# ABOUT THIS TASK:
From the data below, set down exactly the lines between the one holding "(found : option" and the one holding "intros Hquery. unfold", inclusive, and no others.

# Saved data entries:

Lemma deleteCommentById_keeps_consistent_witness :
  calm_plan (world0 calm)
  /\ consistent blog
  /\ response (serve deleteCommentById (request "c1" bob) (world0 calm))
     = comment_deleted comment1
  /\ consistent
       (store_after (serve deleteCommentById (request "c1" bob) (world0 calm))).
Proof.
  assert (Hcalm : calm_plan (world0 calm)) by apply calm_is_calm.
  destruct (@deleteCommentById_keeps_consistent (request "c1" bob)
              (world0 calm) comment1 Hcalm blog_consistent eq_refl eq_refl)
    as (Hres & Hcons & _).
  split; [exact Hcalm|]. split; [exact blog_consistent|]. split; assumption.
Defined.

(** X6.  When no database call fails, [createComment] followed by
    [deleteCommentById] of the new comment by the same user gives the store
    back as it was, provided the generated ObjectId was in use neither in the
    comments nor in the [comments] of the post. *)
Theorem createComment_deleteCommentById (req : Request) (w : World) (p : Post) :
  calm_plan w ->
  findById p_id (params_id req) (Posts (db w)) = Some p ->
  ~ In (oidgen w (fresh w)) (map c_id (Comments (db w))) ->
  ~ In (oidgen w (fresh w)) (p_comments p) ->
  let c := mkComment (oidgen w (fresh w)) (body_content req) (user_id req)
             (params_id req) in
  let r1 := serve createComment req w in
  let r2 := serve deleteCommentById (request (c_id c) (user_id req))
              (world_after r1) in
  response r1 = comment_created c
  /\ response r2 = comment_deleted c
  /\ store_after r2 = db w.
Proof.
  intros Hcalm Hp Hnew Hnotin c r1 r2. subst r1 r2.
  destruct (createComment_run req Hcalm Hp) as (posts' & Hsave & Hrun).
  fold c in Hsave, Hrun.
  pose proof (findById_key _ _ _ Hp) as Hid.
  unfold world_after. rewrite Hrun. cbn [snd world].
  split; [reflexivity|].
  match goal with
  | |- context [serve deleteCommentById _ ?w1] => set (w1' := w1)
  end.
  assert (Hcalm1 : calm_plan w1') by exact Hcalm.
  assert (Hc1 : findById c_id (params_id (request (c_id c) (user_id req)))
                  (Comments (db w1')) = Some c)
    by apply (@findById_last _ c_id c (Comments (db w)) Hnew).
  rewrite (deleteCommentById_run (request (c_id c) (user_id req)) Hcalm1 Hc1
             eq_refl).
  unfold response, store_after. simpl.
  split; [reflexivity|].
  change (oidgen w (fresh w)) with (c_id c).
  rewrite (@update_doc_back _ p_id (params_id req) (pull_comment (c_id c)) p
             (push_comment p (c_id c)) (Posts (db w)) posts' Hp Hid).
  - rewrite (@delete_doc_last _ c_id c (Comments (db w)) Hnew).
    destruct (db w); reflexivity.
  - unfold pull_comment. simpl. rewrite filter_last_out by exact Hnotin.
    destruct p; reflexivity.
  - exact Hsave.
Qed.
(** X5. The text that [postprocess] returns holds no tab, and the tabs are
    replaced by spaces, not dropped: in a line of fields without carriage
    return whose first field begins with a character that is not
    whitespace, every field that a tab follows is filled with spaces up to
    the next column that is a multiple of eight. *)
Theorem postprocess_tabs_become_spaces (self : Markdown.t) :
  (∀ s : string,
     ∃ r, Markdown.postprocess self (PyStr s) = Ok (PyStr r)
          ∧ tab_free r = true)
  ∧ (∀ (first : string) (fields : list string) (last : string),
       Forall (λ f, plain_field f = true) (first :: fields ++ [last]) →
       starts_nonspace first = true →
       Markdown.postprocess self (PyStr (tab_fields (first :: fields) last))
       = Ok (PyStr (padded_fields (first :: fields) last))).
Proof.
  split.
  - intros s. exists (cleandoc s). split; [reflexivity |].
    apply cleandoc_forallb; [reflexivity |].
    apply expandtabs_from_no_tab.
  - intros first fields last Hall Hfirst.
    cbn [Markdown.postprocess]. do 2 f_equal.
    rewrite cleandoc_single_line
      by (by apply (nl_free_tab_fields (first :: fields))).
    unfold expandtabs.
    rewrite (expandtabs_from_fields (first :: fields)) by done.
    apply lstrip_starts_nonspace.
    cbn [padded_fields]. by destruct first.
Qed.

(** The line ["a\tbc\td"]: [a] is filled up to column 8 and [bc] up to
    column 16. *)
Lemma postprocess_tabs_become_spaces_witness :
  Markdown.postprocess (Markdown.__init__ None None None None None None ∅)
    (PyStr (tab_fields ["a"; "bc"] "d"))
  = Ok (PyStr "a       bc      d").
Proof.
  apply (proj2 (postprocess_tabs_become_spaces _) "a" ["bc"] "d").
  - repeat constructor.
  - reflexivity.
Defined.

(** X6. On a text of one line (no line feed) [postprocess] expands the tabs
    and strips the leading whitespace, and does nothing else. *)
Theorem postprocess_single_line (self : Markdown.t) (s : string) :
  nl_free s = true →
  Markdown.postprocess self (PyStr s) = Ok (PyStr (lstrip (expandtabs s))).
Proof.
  intros Hs. cbn [Markdown.postprocess]. do 2 f_equal. unfold cleandoc.
  rewrite split_nl_line by (by apply expandtabs_from_forallb).
  cbn [tail find_margin fold_left]. unfold pop_trailing_blank.
  by destruct (lstrip (expandtabs s)).
Qed.

Lemma postprocess_single_line_witness :
  Markdown.postprocess (Markdown.__init__ None None None None None None ∅)
    (PyStr (String tab "# Hello!  "))
  = Ok (PyStr "# Hello!  ").
Proof.
  apply (postprocess_single_line _ (String tab "# Hello!  ")). reflexivity.
Defined.

Section outer_line_facts.

Lemma pop_leading_blank_head (lines : list string) :
  head (pop_leading_blank lines) ≠ Some "".
Proof. induction lines as [| [| c l] ls IH]; done. Qed.

Lemma pop_leading_blank_last (lines : list string) :
  last lines ≠ Some "" → last (pop_leading_blank lines) ≠ Some "".
Proof.
  induction lines as [| [| c l] ls IH]; [done | | done].
  destruct ls as [| l' ls]; [done |]. exact IH.
Qed.

Lemma last_rev_head (lines : list string) : last (rev lines) = head lines.
Proof.
  destruct lines as [| l ls]; [done |]. cbn [rev]. apply last_snoc.
Qed.

Lemma pop_trailing_blank_last (lines : list string) :
  last (pop_trailing_blank lines) ≠ Some "".
Proof.
  unfold pop_trailing_blank. rewrite last_rev_head.
  apply pop_leading_blank_head.
Qed.

End outer_line_facts.

(** X7. The text that [postprocess] returns neither begins nor ends with an
    empty line: it is empty, or its first and its last line are not. *)
Theorem postprocess_no_outer_empty_lines (self : Markdown.t) (s : string) :
  ∃ r, Markdown.postprocess self (PyStr s) = Ok (PyStr r)
       ∧ (r = ""
          ∨ (head (split_nl r) ≠ Some "" ∧ last (split_nl r) ≠ Some "")).
Proof.
  exists (cleandoc s). split; [reflexivity |].
  destruct (cleandoc_lines s) as (l0 & rest & Hsplit & ->).
  pose proof (split_nl_nl_free (expandtabs s)) as Hnl. rewrite Hsplit in Hnl.
  apply cleandoc_lines_Forall in Hnl.
  pose proof (pop_leading_blank_head (pop_trailing_blank
    (lstrip l0 :: match find_margin rest with
                  | Some m => map (slice_from m) rest
                  | None => rest
                  end))) as Hhead.
  pose proof (pop_leading_blank_last _ (pop_trailing_blank_last
    (lstrip l0 :: match find_margin rest with
                  | Some m => map (slice_from m) rest
                  | None => rest
                  end))) as Hlast.
  destruct (pop_leading_blank _) as [| l ls] eqn:Hlines; [by left |].
  right. by rewrite split_join_nl.
Qed.

(** ** Texts whose first line is not blank *)

Section first_line_facts.

Lemma expandtabs_from_forallb_eq p (s : string) :
  p tab = true → p space = true →
  ∀ col, string_forallb p (expandtabs_from col s) = string_forallb p s.
Proof.
  intros Htab Hsp. induction s as [| c s IH]; intros col;
    cbn [expandtabs_from string_forallb]; [done |].
  destruct (Ascii.eqb c tab) eqn:Hc.
  - apply Ascii.eqb_eq in Hc as ->. cbv zeta.
    by rewrite string_forallb_app, string_forallb_spaces, IH, Htab.
  - destruct (_ || _); cbn [string_forallb]; by rewrite IH.
Qed.

Lemma split_nl_expandtabs (s : string) :
  split_nl (expandtabs s) = map expandtabs (split_nl s).
Proof.
  rewrite <- (join_split_nl s) at 1. rewrite expandtabs_join_nl.
  apply split_join_nl.
  - pose proof (split_nl_nonempty s). by destruct (split_nl s).
  - apply Forall_map. eapply Forall_impl; [apply split_nl_nl_free |].
    intros l Hl. by apply expandtabs_from_forallb.
Qed.

Lemma lstrip_blank_iff (x : string) : lstrip x = "" ↔ all_space x = true.
Proof.
  unfold all_space. induction x as [| c x IH]; cbn; [done |].
  destruct (isspace c); cbn; [exact IH | done].
Qed.

Lemma lstrip_starts (x : string) :
  lstrip x ≠ "" → starts_nonspace (lstrip x) = true.
Proof.
  induction x as [| c x IH]; cbn [lstrip]; [done |].
  destruct (isspace c) eqn:Hc; [exact IH |].
  intros _. cbn. by rewrite Hc.
Qed.
(** C8: [generate(1, 1, 10)] is [[1, ..., 10]]; the sum of its terms is 55
    (added from left to right, and by compensated summation), and so is
    the closed form.  In binary64 and in exact arithmetic. *)
Theorem generate_one_to_ten :
  generate_arithmetic_sequence 1 1 10%Z
  = Returned [1; 2; 3; 4; 5; 6; 7; 8; 9; 10]
  /\ statistics [1; 2; 3; 4; 5; 6; 7; 8; 9; 10]
     = Returned {| first := 1; last := 10;
                   sum_direct := 55; sum_formula := 55 |}
  /\ Float.sum_compensated [1; 2; 3; 4; 5; 6; 7; 8; 9; 10] = 55
  /\ generate_arithmetic_sequence 1%Q 1%Q 10%Z
     = Returned [1; 2; 3; 4; 5; 6; 7; 8; 9; 10]%Q
  /\ exists row,
       statistics [1; 2; 3; 4; 5; 6; 7; 8; 9; 10]%Q = Returned row
       /\ (sum_direct row == 55)%Q /\ (sum_formula row == 55)%Q.
Proof.
  split; [vm_compute; reflexivity|].
  split; [vm_compute; reflexivity|].
  split; [vm_compute; reflexivity|].
  split; [vm_compute; reflexivity|].
  eexists. split; [vm_compute; reflexivity|].
  split; reflexivity.
Qed.

(** C9: [generate(5, -2, 4)] is [[5, 3, 1, -1]] and its terms sum to 8.
    In binary64 and in exact arithmetic. *)
Theorem generate_five_down :
  generate_arithmetic_sequence 5 (-2) 4%Z = Returned [5; 3; 1; -1]
  /\ sum [5; 3; 1; -1] = 8
  /\ Float.sum_compensated [5; 3; 1; -1] = 8
  /\ generate_arithmetic_sequence 5%Q (-2)%Q 4%Z
     = Returned [5; 3; 1; -1]%Q
  /\ (sum [5; 3; 1; -1]%Q == 8)%Q.
Proof.
  repeat split; vm_compute; reflexivity.
Qed.

(** C1 fails in binary64: for [generate(0.3, -0.2, 4)] the sum of the
    terms and the closed form differ by a quarter of the larger one,
    whichever way [sum] adds. *)
Lemma sum_formula_differs_in_binary64 :
  exists sequence row,
    generate_arithmetic_sequence 0.3 (-0.2) 4%Z = Returned sequence
    /\ statistics sequence = Returned row
    /\ sum_direct row = -1.6653345369377348e-16
    /\ Float.sum_compensated sequence = -1.6653345369377348e-16
    /\ sum_formula row = -2.220446049250313e-16
    /\ Float.isclose 1e-9 (sum_direct row) (sum_formula row) = false
    /\ Float.isclose 1e-9 (Float.sum_compensated sequence) (sum_formula row)
       = false.
Proof.
  eexists. eexists.
  split; [vm_compute; reflexivity|].
  split; [vm_compute; reflexivity|].
  repeat split; vm_compute; reflexivity.
Qed.

(** C7 fails in binary64: in [generate(0.0, 0.1, 4)] the last term minus
    its predecessor is [0.10000000000000003], which is not [0.1]. *)
Lemma consecutive_difference_inexact_in_binary64 :
  exists sequence x y,
    generate_arithmetic_sequence 0 0.1 4%Z = Returned sequence
    /\ getitem sequence 2 = Returned x
    /\ getitem sequence (2 + 1) = Returned y
    /\ sub y x = 0.10000000000000003
    /\ PrimFloat.eqb (sub y x) 0.1 = false.
Proof.
  eexists. eexists. eexists.
  split; [vm_compute; reflexivity|].
  split; [vm_compute; reflexivity|].
  split; [vm_compute; reflexivity|].
  split; vm_compute; reflexivity.
Qed.
Lemma sort_insert_Permutation (cmp : A → A → jsnumber) (x : A) (l : list A) :
  sort_insert cmp x l ≡ₚ x :: l.
Proof.
  induction l as [|y l IH]; cbn [sort_insert]; [done|].
  destruct (sort_before cmp x y); [done|].
  rewrite IH. apply Permutation_swap.
Qed.

Lemma array_sort_Permutation (cmp : A → A → jsnumber) (l : list A) :
  array_sort cmp l ≡ₚ l.
Proof.
  induction l as [|x l IH]; [done|].
  unfold array_sort in *. cbn [foldr].
  by rewrite sort_insert_Permutation, IH.
Qed.

Lemma not_before_trans (a b c : A) :
  not_before key a b → not_before key b c → not_before key a c.
Proof.
  intros (ka & kb & Ha & Hb & Hab) (kb' & kc & Hb' & Hc & Hbc).
  exists ka, kc. repeat split; try done.
  assert (kb = kb') by congruence. lia.
Qed.

Lemma sort_insert_sorted (x : A) (l : list A) :
  is_Some (key x) →
  Forall (λ y, is_Some (key y)) l →
  StronglySorted (not_before key) l →
  StronglySorted (not_before key)
    (sort_insert (λ a b, number_sub (key b) (key a)) x l).
Proof.
  intros [kx Hx] Hkeys Hsorted.
  induction Hsorted as [|y l Hl IH Hy]; cbn [sort_insert].
  { repeat constructor. }
  apply Forall_cons in Hkeys as [[ky Hky] Hkeys].
  unfold sort_before, number_sub at 1. rewrite Hx, Hky.
  destruct (Z.leb_spec (ky - kx) 0) as [Hle|Hgt].
  - assert (Hxy : not_before key x y).
    { exists kx, ky. repeat split; try done. lia. }
    constructor; [by constructor|].
    constructor; [done|].
    eapply Forall_impl; [exact Hy|].
    intros z Hz. by eapply not_before_trans.
  - constructor; [by apply IH|].
    rewrite sort_insert_Permutation. constructor; [|done].
    exists ky, kx. repeat split; try done. lia.
Qed.

Lemma array_sort_sorted (l : list A) :
  Forall (λ y, is_Some (key y)) l →
  StronglySorted (not_before key)
    (array_sort (λ a b, number_sub (key b) (key a)) l).
Proof.
  induction l as [|x l IH]; intros Hkeys.
  { constructor. }
  apply Forall_cons in Hkeys as [Hx Hkeys].
  unfold array_sort in *. cbn [foldr].
  apply sort_insert_sorted; [done| |by apply IH].
  fold (array_sort (λ a b, number_sub (key b) (key a)) l).
  by rewrite array_sort_Permutation.
Qed.

End SortDescending.

(** ** The project queries *)

Section ProjectQueries.
Import Project.
Context `{OnlookDb} {W : Type} (h : Handler QueryE W).

(** C9: [list] asks for the join rows of the calling user and returns their
    projects, each exactly once, ordered by [updatedAt] with the most
    recently updated first (every [updatedAt] being a valid date). *)
Theorem project_list_newest_first
    (w w1 : W) (ctx_user_id : string) (rows : list UserProjectWithProject) :
  h (UserProjectsFindMany ctx_user_id) w = (w1, inr rows) →
  Forall (λ row, is_Some (updatedAt_getTime (toProject (up_project row))))
         rows →
  ∃ result,
    run h (project_list ctx_user_id) w
    = (w1, [Called (UserProjectsFindMany ctx_user_id) (inr rows)], inr result)
    ∧ result ≡ₚ (λ row, toProject (up_project row)) <$> rows
    ∧ StronglySorted (not_before updatedAt_getTime) result.
Proof.
  intros Hquery Hvalid. unfold project_list. answer_with Hquery.
  eexists. split; [reflexivity|]. split.
  - apply array_sort_Permutation.
  - apply (array_sort_sorted updatedAt_getTime).
    by apply Forall_fmap.
Qed.

(** C10: for a project that exists, [getFullProject] returns an object with
    the properties [project], [userCanvas], [frames] and [conversations] and
    no other, so none named [canvas]; the user canvas is the user's stored
    row or else a default one, made for the stored canvas or else for a
    default canvas of the project, which is used for its id only; the frames
    are those of the stored canvas, or none without a canvas; the
    conversations are the stored ones. The result is [null] only when the
    project is missing. *)
Theorem getFullProject_defaults
    (w w1 : W) (ctx_user_id projectId : string)
    (found : option ProjectWithRelations) :
  h (ProjectsFindFirstFull projectId ctx_user_id) w = (w1, inr found) →
  ∃ result,
    (run h (getFullProject ctx_user_id projectId) w).2 = inr result
    ∧ (result = None ↔ found = None)
    ∧ ∀ project, found = Some project →
        ∃ full,
          result = Some full
          ∧ (own_properties full).*1
            = ["project"; "userCanvas"; "frames"; "conversations"]%list
          ∧ property full "canvas" = None
          ∧ full_project full = toProject (pr_project project)
          ∧ full_conversations full
            = toConversation <$> pr_conversations project
          ∧ match pr_canvas project with
            | Some stored =>
                full_frames full = toFrame <$> cv_frames stored
                ∧ full_userCanvas full
                  = toCanvas
                      match cv_userCanvases stored with
                      | userCanvas :: _ => userCanvas
                      | [] =>
                          createDefaultUserCanvas ctx_user_id
                            (canvas_id (cv_canvas stored))
                      end
            | None =>
                full_frames full = []
                ∧ full_userCanvas full
                  = toCanvas
                      (createDefaultUserCanvas ctx_user_id
                         (canvas_id
                            (createDefaultCanvas
                               (project_id (pr_project project)))))
            end.
Proof.
  intros Hquery. unfold getFullProject. answer_with Hquery.
  destruct found as [project|]; cbn [run snd].
  - eexists. split; [reflexivity|]. split; [done|].
    intros ? [= <-]. eexists. split; [reflexivity|].
    split; [done|]. split; [done|].
    cbn. repeat split.
    destruct (pr_canvas project) as [stored|]; cbn; [|done].
    split; [done|]. by destruct (cv_userCanvases stored).
  - exists None. repeat split; done.
Qed.

End ProjectQueries.

(** ** Project creation *)

Section ProjectCreation.
Import Project.
Local Open Scope list_scope.
Context `{OnlookDb} (env : Environment).


End ProjectCreation.

(** ** Runs on sample data *)

Section SampleRuns.
Import Project Sample.

Lemma project_list_newest_first_witness :
  ∃ result,
    (run store (project_list "ann") sample_store).2 = inr result
    ∧ result ≡ₚ [blog; shop; wiki]
    ∧ StronglySorted (not_before updatedAt_getTime) result.
Proof.
  destruct (project_list_newest_first store sample_store sample_store "ann"
              [owned "ann" blog; owned "ann" shop; owned "ann" wiki])
    as (result & Hrun & Hperm & Hsorted).
  - reflexivity.
  - repeat constructor; by eexists.
  - exists result. rewrite Hrun. done.
Defined.

Example project_list_sample :
  (run store (project_list "ann") sample_store).2 = inr [shop; wiki; blog].
Proof. reflexivity. Qed.
(** What the locator does with one of them. *)
Definition noteEvent (markRanges : MarkMap) (e : Mark * Z * Z) : MarkMap :=
  noteMark e.1.2 e.2 markRanges e.1.1.

(** What the table of the locator holds once the marks [evs] have been met:
    one entry per suggestion mark among them, from the least start to the
    greatest end of the nodes that wear it. *)
Record LocatorInv (evs : list (Mark * Z * Z)) (acc : MarkMap) : Prop := {
  inv_nodup : NoDup acc.*1;
  inv_complete : forall m pos size,
    (m, pos, size) ∈ evs -> isSuggestionName (type_name m) = true -> m ∈ acc.*1;
  inv_sound : forall m f t,
    (m, (f, t)) ∈ acc ->
    isSuggestionName (type_name m) = true
    /\ (exists size, (m, f, size) ∈ evs)
    /\ (exists pos size, (m, pos, size) ∈ evs /\ t = pos + size)
    /\ (forall pos size, (m, pos, size) ∈ evs -> f <= pos /\ pos + size <= t)
}.

(** A position as it can be observed: code unit, and type and attributes of
    each mark, the identity of the mark objects forgotten. *)
Abbreviation VCell := (N * list (string * Attrs))%type.

Definition viewCell (c : Cell) : VCell := (c.1, markSpec <$> c.2).

(** The content of a document, position by position. *)
Definition view (content : list Node) : list VCell := viewCell <$> cells content.

(** The marks of one type taken off a position. *)
Definition stripType (name : string) (v : VCell) : VCell :=
  (v.1, filter (fun s => s.1 <> name) v.2).

(** A span of the given type covers position [p]. *)
Definition covers (name : string) (spans : list MarkedRange) (p : nat) : bool :=
  existsb (fun s => String.eqb (type_name (mr_mark s)) name
                    && inRange (mr_from s) (mr_to s) p) spans.

(** Where position [p] of the original document lies once the spans have
    been resolved: the number of positions before it that were not removed. *)
Definition translate (a : Action) (spans : list MarkedRange) (p : Z) : Z :=
  Z.of_nat (length (filter (fun q => covers (markToDelete a) spans q = false)
                           (seq 0 (Z.to_nat p)))).

(** What resolving the spans leaves of the position [p] that held [c]. *)
Definition resolvedCell (a : Action) (spans : list MarkedRange) (p : nat)
  (c : VCell) : option VCell :=
  if covers (markToDelete a) spans p then None
  else Some (c.1, filter (fun s => covers s.1 spans p = false) c.2).

(** The positions still there among slots that are either removed ([None])
    or kept. *)
Definition surviving {A} (slots : list (option A)) : list A := omap id slots.

Definition resolvedSlots (a : Action) (spans : list MarkedRange)
  (v : list VCell) : list (option VCell) :=
  imap (resolvedCell a spans) v.

(** The document that resolving the spans leaves. *)
Definition resolvedView (a : Action) (spans : list MarkedRange)
  (v : list VCell) : list VCell :=
  surviving (resolvedSlots a spans v).

(** What one span does to a slot inside its range. *)
Definition slotStep (a : Action) (s : MarkedRange) (o : option VCell)
  : option VCell :=
  if String.eqb (type_name (mr_mark s)) (markToDelete a) then None
  else stripType (type_name (mr_mark s)) <$> o.

(** The transaction under construction agrees with the slots: its document
    shows the surviving positions, and its mapping sends every original
    position to the number of survivors before it. *)
Record ResolverInv (t : Transaction) (slots : list (option VCell)) : Prop := {
  ri_view : view (tr_doc t) = surviving slots;
  ri_map : forall p : nat, (p <= length slots)%nat ->
    mapping_map (tr_mapping t) (Z.of_nat p)
    = Z.of_nat (length (surviving (take p slots)));
  ri_maps : tr_mapping t = getMap <$> tr_steps t
}.

(** Positions in ascending order, none below [bound]. *)
Fixpoint ascending (bound : Z) (ps : list Z) : Prop :=
  match ps with
  | [] => True
  | p :: rest => bound <= p /\ ascending p rest
  end.

(** Where the marks of each suggestion type sit after [[a, b)] was replaced
    under tracking by a slice that ends at [c]: the text put back on
    [[a, b)], the new text on [[b, c)]. *)
Definition pendingRange (a b c : Z) (name : string) : Z * Z :=
  if String.eqb name "suggestion_delete" then (a, b)
  else if String.eqb name "suggestion_insert" then (b, c)
  else (0, 0).

(** The document after the first steps of a transaction. *)
Definition applySteps `{Host} (steps : list Step) (content : list Node) : list Node :=
  fold_left (fun d s => applyStep s d) steps content.

(** The suggestion marks among the marks of a node. *)
Definition suggestionMarks (ms : list Mark) : list Mark :=
  filter (fun m => isSuggestionName (type_name m) = true) ms.

(** No mark of a suggestion type among [ms]. *)
Definition cleanMarks (ms : list Mark) : Prop :=
  forall m, m ∈ ms -> isSuggestionName (type_name m) = false.

(** No mark of a suggestion type on any of the cells. *)
Definition cleanCells (cs : list Cell) : Prop :=
  forall c, c ∈ cs -> cleanMarks c.2.

(** No pending mark in the whole document. *)
Definition noSuggestions (content : list Node) : Prop :=
  forall n, n ∈ content -> cleanMarks (marks n).

(** No pending mark is active at position [p], nor worn by the positions
    just before and just after it. *)
Definition cleanAround (content : list Node) (p : Z) : Prop :=
  cleanMarks (marksAt content p)
  /\ forall (i : nat) c, cells content !! i = Some c ->
       p - 1 <= Z.of_nat i <= p -> cleanMarks c.2.

(** [cleanMarks] and [noSuggestions] as tests that can be run. *)
Definition cleanMarksb (ms : list Mark) : bool :=
  forallb (fun m => negb (isSuggestionName (type_name m))) ms.
(* ===== verification/_CoqProject ===== *)
-Q . S2P
Prelude.v
Str.v
Bytes.v
Nom.v
Timer.v
Headers.v
Uri.v
Message.v
Via.v
Parser.v
UriRoundTrip.v
MessageRoundTrip.v
ViaRoundTrip.v
NameAddr.v
Route.v
Transport.v
Cancel.v
TxState.v
ClientTx.v
ServerTx.v
TxManager.v
TxSystem.v
ProxyCore.v
RouteTermination.v
ProxyRouting.v
Fork.v
Replies.v
ForkProofs.v
Blank.v
Framer.v
FramerAgree.v
FramerStream.v
ProxyProtocol.v
ProxyProtocolProofs.v
Limiter.v
LimiterProofs.v
AutoBan.v
AutoBanProofs.v
Digest.v
DigestServer.v
AuthVerdict.v
DigestProofs.v
DigestExchange.v
AuthVerdictProofs.v
Bencode.v
BencodeProofs.v
AvpTable.v
Dictionary.v
Diameter.v
DiameterProofs.v
DiameterJson.v
DiameterRelay.v
DiameterValues.v
Binding.v
ContactIndex.v
Registrar.v
RegistrarProofs.v
RegistrarAliases.v
RegistrarBindings.v
RegistrarSweeps.v
WriteQueue.v
WriteQueueProofs.v
WriteThrough.v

# OUTPUT:
    (found : option ProjectWithRelations) :
  h (ProjectsFindFirstFull projectId ctx_user_id) w = (w1, inr found) →
  ∃ result,
    (run h (getFullProject ctx_user_id projectId) w).2 = inr result
    ∧ (result = None ↔ found = None)
    ∧ ∀ project, found = Some project →
        ∃ full,
          result = Some full
          ∧ (own_properties full).*1
            = ["project"; "userCanvas"; "frames"; "conversations"]%list
          ∧ property full "canvas" = None
          ∧ full_project full = toProject (pr_project project)
          ∧ full_conversations full
            = toConversation <$> pr_conversations project
          ∧ match pr_canvas project with
            | Some stored =>
                full_frames full = toFrame <$> cv_frames stored
                ∧ full_userCanvas full
                  = toCanvas
                      match cv_userCanvases stored with
                      | userCanvas :: _ => userCanvas
                      | [] =>
                          createDefaultUserCanvas ctx_user_id
                            (canvas_id (cv_canvas stored))
                      end
            | None =>
                full_frames full = []
                ∧ full_userCanvas full
                  = toCanvas
                      (createDefaultUserCanvas ctx_user_id
                         (canvas_id
                            (createDefaultCanvas
                               (project_id (pr_project project)))))
            end.
Proof.
  intros Hquery. unfold getFullProject. answer_with Hquery.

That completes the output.